The solubility of an ionic compound in a solution which already contains one of the ions in that compound is reduced. This is the common ion effect.

Consider the following.

PbCl₂(s) Pb²⁺(aq) + 2 Cl^–(aq)

If we add some NaCl (or any other soluble chloride) we cause a stress on the equilibrium ([Cl^–] increases). LP states that the equilibrium will shift to the left to try to use up the extra chloride, i.e., more ppt will form.

Example

What is the solubility of PbCl₂ in 1.00 M HCl?

                     PbCl2(s)  Pb2+(aq) + 2 Cl–(aq)
I                                     0         1.00
C x dissolves (x=solubility)          +x        +2x
E                                     x         1.00 + 2x

K_sp = [Pb²⁺][Cl^–]² = 1.7×10 ^–5.

  x (1.00 + 2x)² = 1.7×10 ^–5.

Now let's use the small K approximation to simplify this and avoid using the quadratic equation to solve this. Since K is small, we assume x is small with respect to the initial amounts. Thus we assume that 1.00 + 2x can be approximated by just 1.00. Thus...

  x (1.00 M)² =  1.7×10 ^–5.

  x = 1.7×10 ^–5 M.

If no HCl or any other chloride had been present we would have determined the solubility to be 1.6×10^–2M. The solubility is significantly reduced due to common ion effect.

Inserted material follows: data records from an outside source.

Lemma post_bind {A B} (m : M A) (f : A -> M B) s Q :
  post m s (fun o1 a s1 => post (f a) s1 (fun o2 b s2 => Q (o1 ++ o2) b s2)) ->
  post (m ≫= f) s Q.
Proof.
  unfold post. rewrite bind_unfold. destruct (m s) as [o1 [a s1|]]; [|done].
  intros H. by destruct (f a s1) as [o2 [b s2|]].
Qed.

Lemma post_keeps {A} I (m : M A) s (Q : list effect -> A -> state -> Prop) :
  keeps I m -> I s -> (forall o a s', I s' -> Q o a s') -> post m s Q.
Proof.
  intros Hk Hs HQ. unfold post. specialize (Hk s Hs).
  destruct (m s) as [o [a s'|]]; [|done]. by apply HQ.
Qed.

Lemma post_forM {A} (l : list A) (body : A -> M unit)
    (J : list effect -> state -> Prop) : forall o0 s,
  J o0 s ->
  (forall x o1 s1, x ∈ l -> J o1 s1 ->
     post (body x) s1 (fun o _ s' => J (o1 ++ o) s')) ->
  post (forM_ l body) s (fun o _ s' => J (o0 ++ o) s').
Proof.
  induction l as [|x l IH]; intros o0 s HJ Hb.
  { unfold post. cbn. by rewrite app_nil_r. }
  cbn [forM_]. apply post_bind.
  specialize (Hb x o0 s (list_elem_of_here _ _) HJ) as Hx. unfold post in Hx |- *.
  destruct (body x s) as [o1 [[] s1|]]; [|done].
  specialize (IH (o0 ++ o1) s1 Hx).
  unfold post in IH.
  assert (forall x o2 s2, x ∈ l -> J o2 s2 ->
            post (body x) s2 (fun o _ s' => J (o2 ++ o) s')) as Hb'.
  { intros y o2 s2 Hy. apply Hb. by right. }
  specialize (IH Hb'). destruct (forM_ l body s1) as [o2 [[] s2|]]; [|done].
  by rewrite app_assoc.
Qed.

Section Track.
Variables (batch : list (N * Ready)) (gs : gmap N nat) (gptr : nat) (c0 : N).

Lemma termTrack_more o o' s :
  termTrack batch gs gptr c0 o s -> termTrack batch gs gptr c0 (o ++ o') s.
Proof.
  intros (Hgs & g' & Hg' & [Hc|(gid & rd & lead & H1 & H2 & H3 & H4 & H5)]);
    (split; [done|]); exists g'; (split; [done|]); [by left|right].
  exists gid, rd, lead. repeat split; try done. apply elem_of_app. by left.
Qed.

Lemma termTrack_keeps {A} (m : M A) o0 s :
  (forall c, keeps (frame gs gptr c) m) ->
  termTrack batch gs gptr c0 o0 s ->
  post m s (fun o _ s' => termTrack batch gs gptr c0 (o0 ++ o) s').
Proof.
  intros Hk (Hgs & g' & Hg' & Hc).
  apply (post_keeps (frame gs gptr (committedTerm g'))); [apply Hk| |].
  { split; [done|]. by exists g'. }
  intros o a s' (Hgs' & g'' & Hg'' & Hc''). split; [done|]. exists g''. split; [done|].
  rewrite Hc''. destruct Hc as [Hc|(gid & rd & lead & H1 & H2 & H3 & H4 & H5)]; [by left|right].
  exists gid, rd, lead. repeat split; try done. apply elem_of_app. by left.
Qed.

Lemma termTrack_maybeSendLeaderEvent gid gptr' rd o0 s :
  (gid, rd) ∈ batch -> gs !! gid = Some gptr' ->
  termTrack batch gs gptr c0 o0 s ->
  post (maybeSendLeaderEvent gid gptr' rd) s
    (fun o _ s' => termTrack batch gs gptr c0 (o0 ++ o) s').
Proof.
  intros Hin Hgid (Hgs & g' & Hg' & Hc). unfold post.
  destruct (groupHeap s !! gptr') as [g1|] eqn:Hg1.
  2:{ unfold maybeSendLeaderEvent. rewrite bind_unfold. unfold derefGroup.
      cbn [mbind option_bind]. by rewrite Hg1. }
  rewrite (maybeSendLeaderEvent_run gid gptr' rd s g1 Hg1). cbv zeta.
  set (lead := match rdSoftState rd with Some ss => ssLead ss | None => leader g1 end).
  set (term := default (committedTerm g1) (lastCommittedTerm rd)).
  destruct (decide (gptr' = gptr)) as [->|Hne].
  - assert (g1 = g') as -> by congruence.
    destruct (bool_decide (term ≠ committedTerm g') && bool_decide (lead ≠ 0)) eqn:Hch.
    + apply andb_true_iff in Hch as [Ht Hl].
      apply bool_decide_eq_true_1 in Ht. apply bool_decide_eq_true_1 in Hl.
      split; [done|]. eexists. split; [cbn; by rewrite lookup_insert_eq|].
      right. exists gid, rd, lead. cbn. repeat split; try done.
      * subst term. destruct (lastCommittedTerm rd); [done|]. by cbn in Ht.
      * apply elem_of_app. right. by left.
    + split; [done|]. eexists. split; [cbn; by rewrite lookup_insert_eq|]. cbn.
      destruct Hc as [Hc|(gid' & rd' & lead' & H1 & H2 & H3 & H4 & H5)]; [by left|right].
      exists gid', rd', lead'. repeat split; try done. apply elem_of_app. by left.
  - assert (forall s1 q, groupHeap s1 = <[gptr' := q]> (groupHeap s) -> groups s1 = gs ->
              forall o, termTrack batch gs gptr c0 (o0 ++ o) s1) as Hother.
    { intros s1 q Hh Hg o. split; [done|]. exists g'. split.
      - by rewrite Hh, lookup_insert_ne.
      - destruct Hc as [Hc|(gid' & rd' & lead' & H1 & H2 & H3 & H4 & H5)]; [by left|right].
        exists gid', rd', lead'. repeat split; try done. apply elem_of_app. by left. }
    destruct (_ && _); by eapply Hother.
Qed.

The common ion effect is a very useful way to deliberately reduce the solubility of slightly soluble ions. Consider Radon Ra⁺⁺(aq). This radioactive ion can be separated out of a mixture by adding an anion which will precipitate out with it such as the sulfate ion.

RaSO₄ (s) Ra²⁺(aq) + SO₄^2–(aq)    K_sp = [Ra²⁺][SO₄^2–] = 3.6 × 10^–11.

solubility of RaSO₄ in pure water is (3.6 × 10^–11)^1/2 or 6.0×10^–6M.

If we add enough H₂SO₄ to make a 1.00 M solution. we find

[Ra²⁺] = K_sp/[SO₄^2–] = (3.6 × 10^–11)/ 1.00 = 3.6 × 10^–11M.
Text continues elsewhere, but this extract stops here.